> **TASK PROMPT**:
Set down, character for character, everything in the records below from the line holding "let len := ext4_dir_en_get_name_len" down to the line holding "let len := match", and no other line.

> **RECORDS SHOWN**:
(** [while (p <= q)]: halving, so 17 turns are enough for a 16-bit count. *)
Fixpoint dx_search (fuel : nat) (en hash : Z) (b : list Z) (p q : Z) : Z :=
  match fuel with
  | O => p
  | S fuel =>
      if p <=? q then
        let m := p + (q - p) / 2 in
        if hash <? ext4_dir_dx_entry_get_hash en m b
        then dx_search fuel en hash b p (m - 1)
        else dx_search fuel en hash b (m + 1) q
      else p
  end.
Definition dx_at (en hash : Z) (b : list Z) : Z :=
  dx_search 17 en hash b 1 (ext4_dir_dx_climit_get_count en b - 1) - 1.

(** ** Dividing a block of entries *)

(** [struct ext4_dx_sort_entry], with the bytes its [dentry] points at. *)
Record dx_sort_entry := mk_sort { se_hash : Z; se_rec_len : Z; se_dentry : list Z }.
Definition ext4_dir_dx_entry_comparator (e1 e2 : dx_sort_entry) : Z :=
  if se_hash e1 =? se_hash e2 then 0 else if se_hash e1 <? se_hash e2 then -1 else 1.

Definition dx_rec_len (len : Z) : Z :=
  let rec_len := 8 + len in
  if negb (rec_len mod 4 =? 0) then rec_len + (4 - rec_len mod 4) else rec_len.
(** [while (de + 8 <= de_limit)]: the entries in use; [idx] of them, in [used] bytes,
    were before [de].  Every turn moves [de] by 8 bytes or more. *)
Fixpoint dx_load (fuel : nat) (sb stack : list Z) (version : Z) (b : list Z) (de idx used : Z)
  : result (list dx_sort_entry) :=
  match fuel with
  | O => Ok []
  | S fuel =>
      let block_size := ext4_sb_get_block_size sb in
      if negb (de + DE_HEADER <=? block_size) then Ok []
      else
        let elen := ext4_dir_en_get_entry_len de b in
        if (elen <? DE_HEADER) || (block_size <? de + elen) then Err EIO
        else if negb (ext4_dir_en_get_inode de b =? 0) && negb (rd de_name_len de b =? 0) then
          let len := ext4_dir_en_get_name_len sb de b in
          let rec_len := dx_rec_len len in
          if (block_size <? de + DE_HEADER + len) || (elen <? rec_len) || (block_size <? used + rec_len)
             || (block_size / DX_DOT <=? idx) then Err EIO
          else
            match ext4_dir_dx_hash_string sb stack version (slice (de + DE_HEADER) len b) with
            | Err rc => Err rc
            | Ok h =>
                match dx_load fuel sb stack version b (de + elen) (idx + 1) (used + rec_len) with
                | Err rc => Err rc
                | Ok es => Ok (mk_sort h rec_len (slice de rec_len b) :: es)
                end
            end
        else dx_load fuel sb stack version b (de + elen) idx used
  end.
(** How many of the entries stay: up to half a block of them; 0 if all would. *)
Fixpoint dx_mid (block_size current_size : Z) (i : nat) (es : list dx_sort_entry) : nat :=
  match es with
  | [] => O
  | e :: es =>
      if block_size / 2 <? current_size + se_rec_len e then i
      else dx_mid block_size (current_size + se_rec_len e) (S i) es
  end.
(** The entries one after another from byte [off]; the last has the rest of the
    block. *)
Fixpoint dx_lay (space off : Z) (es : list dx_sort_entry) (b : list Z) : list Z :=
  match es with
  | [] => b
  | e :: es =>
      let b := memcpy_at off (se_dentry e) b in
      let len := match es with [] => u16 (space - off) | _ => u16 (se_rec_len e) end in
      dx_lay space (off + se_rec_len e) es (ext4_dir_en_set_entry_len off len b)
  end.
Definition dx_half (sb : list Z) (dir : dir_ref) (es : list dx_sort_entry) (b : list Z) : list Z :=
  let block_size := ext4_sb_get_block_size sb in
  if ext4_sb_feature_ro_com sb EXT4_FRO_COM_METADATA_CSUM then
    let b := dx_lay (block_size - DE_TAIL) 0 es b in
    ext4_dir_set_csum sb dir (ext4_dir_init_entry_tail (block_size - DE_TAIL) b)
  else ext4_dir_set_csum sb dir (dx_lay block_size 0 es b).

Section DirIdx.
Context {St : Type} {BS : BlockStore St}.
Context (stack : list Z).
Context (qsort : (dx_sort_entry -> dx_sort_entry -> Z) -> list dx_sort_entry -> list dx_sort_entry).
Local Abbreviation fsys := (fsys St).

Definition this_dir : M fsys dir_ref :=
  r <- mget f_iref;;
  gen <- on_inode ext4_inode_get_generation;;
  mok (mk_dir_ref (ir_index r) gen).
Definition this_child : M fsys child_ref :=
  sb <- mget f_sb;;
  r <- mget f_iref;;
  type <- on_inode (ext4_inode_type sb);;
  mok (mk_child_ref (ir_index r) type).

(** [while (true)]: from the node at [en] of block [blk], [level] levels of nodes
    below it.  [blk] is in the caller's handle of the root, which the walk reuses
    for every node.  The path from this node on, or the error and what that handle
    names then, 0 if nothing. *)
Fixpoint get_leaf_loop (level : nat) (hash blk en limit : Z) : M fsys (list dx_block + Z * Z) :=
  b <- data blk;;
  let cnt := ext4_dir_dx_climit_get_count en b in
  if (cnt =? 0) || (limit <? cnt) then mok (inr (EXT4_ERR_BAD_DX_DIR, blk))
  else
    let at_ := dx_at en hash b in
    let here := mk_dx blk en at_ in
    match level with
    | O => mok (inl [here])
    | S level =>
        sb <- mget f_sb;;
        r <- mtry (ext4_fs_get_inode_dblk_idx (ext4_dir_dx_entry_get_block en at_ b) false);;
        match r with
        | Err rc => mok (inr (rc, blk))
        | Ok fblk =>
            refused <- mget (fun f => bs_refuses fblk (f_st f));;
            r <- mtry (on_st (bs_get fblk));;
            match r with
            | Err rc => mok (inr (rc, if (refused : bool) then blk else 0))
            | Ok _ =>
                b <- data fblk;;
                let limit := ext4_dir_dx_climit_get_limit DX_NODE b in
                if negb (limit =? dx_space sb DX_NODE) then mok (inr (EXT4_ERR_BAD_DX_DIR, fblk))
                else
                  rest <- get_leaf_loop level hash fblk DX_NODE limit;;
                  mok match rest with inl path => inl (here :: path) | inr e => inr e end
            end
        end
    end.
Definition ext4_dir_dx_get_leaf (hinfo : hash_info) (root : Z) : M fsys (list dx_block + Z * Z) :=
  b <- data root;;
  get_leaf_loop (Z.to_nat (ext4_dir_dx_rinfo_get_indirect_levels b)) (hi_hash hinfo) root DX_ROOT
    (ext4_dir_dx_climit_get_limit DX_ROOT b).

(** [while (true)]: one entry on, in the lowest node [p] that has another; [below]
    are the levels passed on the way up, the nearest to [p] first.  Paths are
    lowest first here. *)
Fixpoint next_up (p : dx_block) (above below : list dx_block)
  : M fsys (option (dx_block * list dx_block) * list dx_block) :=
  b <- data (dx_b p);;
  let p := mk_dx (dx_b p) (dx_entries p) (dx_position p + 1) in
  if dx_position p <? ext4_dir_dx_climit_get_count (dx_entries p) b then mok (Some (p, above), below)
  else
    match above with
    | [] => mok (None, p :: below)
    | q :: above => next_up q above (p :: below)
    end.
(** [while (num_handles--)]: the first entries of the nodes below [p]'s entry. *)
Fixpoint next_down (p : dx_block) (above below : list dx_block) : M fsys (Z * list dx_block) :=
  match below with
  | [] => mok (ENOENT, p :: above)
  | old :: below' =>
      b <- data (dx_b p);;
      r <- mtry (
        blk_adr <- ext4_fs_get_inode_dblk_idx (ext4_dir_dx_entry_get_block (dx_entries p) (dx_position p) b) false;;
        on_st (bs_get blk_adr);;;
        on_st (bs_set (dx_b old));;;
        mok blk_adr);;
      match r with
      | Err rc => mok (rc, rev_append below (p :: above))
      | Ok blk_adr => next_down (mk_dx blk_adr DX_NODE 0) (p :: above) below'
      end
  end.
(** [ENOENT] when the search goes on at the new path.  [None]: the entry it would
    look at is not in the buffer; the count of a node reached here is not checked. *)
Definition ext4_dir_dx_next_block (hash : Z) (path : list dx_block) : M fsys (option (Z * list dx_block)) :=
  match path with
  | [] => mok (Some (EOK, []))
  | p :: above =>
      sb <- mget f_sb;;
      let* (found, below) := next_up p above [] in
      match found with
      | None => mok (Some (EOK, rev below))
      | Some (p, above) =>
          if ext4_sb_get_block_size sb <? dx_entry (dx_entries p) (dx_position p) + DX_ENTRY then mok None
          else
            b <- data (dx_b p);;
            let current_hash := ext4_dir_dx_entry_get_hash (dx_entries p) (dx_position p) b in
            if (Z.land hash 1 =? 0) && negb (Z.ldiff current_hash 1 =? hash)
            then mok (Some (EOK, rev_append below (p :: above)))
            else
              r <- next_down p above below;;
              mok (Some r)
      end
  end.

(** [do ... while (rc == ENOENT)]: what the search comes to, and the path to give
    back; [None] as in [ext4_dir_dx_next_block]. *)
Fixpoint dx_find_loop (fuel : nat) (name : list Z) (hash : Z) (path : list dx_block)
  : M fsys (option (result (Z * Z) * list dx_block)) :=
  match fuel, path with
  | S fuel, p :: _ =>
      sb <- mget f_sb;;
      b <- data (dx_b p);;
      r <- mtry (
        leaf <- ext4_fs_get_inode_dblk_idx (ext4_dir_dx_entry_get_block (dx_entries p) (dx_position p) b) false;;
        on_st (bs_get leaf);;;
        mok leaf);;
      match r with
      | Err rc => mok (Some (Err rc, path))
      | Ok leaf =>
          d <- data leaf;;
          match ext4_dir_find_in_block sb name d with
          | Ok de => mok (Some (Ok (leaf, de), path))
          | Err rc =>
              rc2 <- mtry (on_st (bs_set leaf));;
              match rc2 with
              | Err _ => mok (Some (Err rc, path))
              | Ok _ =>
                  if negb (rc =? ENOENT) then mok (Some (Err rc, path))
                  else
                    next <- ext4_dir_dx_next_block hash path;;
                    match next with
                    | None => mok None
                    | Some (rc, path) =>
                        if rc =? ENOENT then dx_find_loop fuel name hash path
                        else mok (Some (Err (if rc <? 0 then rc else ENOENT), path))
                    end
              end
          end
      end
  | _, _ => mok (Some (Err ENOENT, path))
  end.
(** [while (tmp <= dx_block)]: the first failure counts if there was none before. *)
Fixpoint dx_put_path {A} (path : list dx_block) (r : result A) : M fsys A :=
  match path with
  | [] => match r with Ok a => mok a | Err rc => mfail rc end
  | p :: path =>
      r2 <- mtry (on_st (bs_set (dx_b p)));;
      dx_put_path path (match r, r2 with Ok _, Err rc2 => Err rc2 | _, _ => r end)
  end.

> **ANSWER TO THE EXERCISE**:
          let len := ext4_dir_en_get_name_len sb de b in
          let rec_len := dx_rec_len len in
          if (block_size <? de + DE_HEADER + len) || (elen <? rec_len) || (block_size <? used + rec_len)
             || (block_size / DX_DOT <=? idx) then Err EIO
          else
            match ext4_dir_dx_hash_string sb stack version (slice (de + DE_HEADER) len b) with
            | Err rc => Err rc
            | Ok h =>
                match dx_load fuel sb stack version b (de + elen) (idx + 1) (used + rec_len) with
                | Err rc => Err rc
                | Ok es => Ok (mk_sort h rec_len (slice de rec_len b) :: es)
                end
            end
        else dx_load fuel sb stack version b (de + elen) idx used
  end.
(** How many of the entries stay: up to half a block of them; 0 if all would. *)
Fixpoint dx_mid (block_size current_size : Z) (i : nat) (es : list dx_sort_entry) : nat :=
  match es with
  | [] => O
  | e :: es =>
      if block_size / 2 <? current_size + se_rec_len e then i
      else dx_mid block_size (current_size + se_rec_len e) (S i) es
  end.
(** The entries one after another from byte [off]; the last has the rest of the
    block. *)
Fixpoint dx_lay (space off : Z) (es : list dx_sort_entry) (b : list Z) : list Z :=
  match es with
  | [] => b
  | e :: es =>
      let b := memcpy_at off (se_dentry e) b in
      let len := match es with [] => u16 (space - off) | _ => u16 (se_rec_len e) end in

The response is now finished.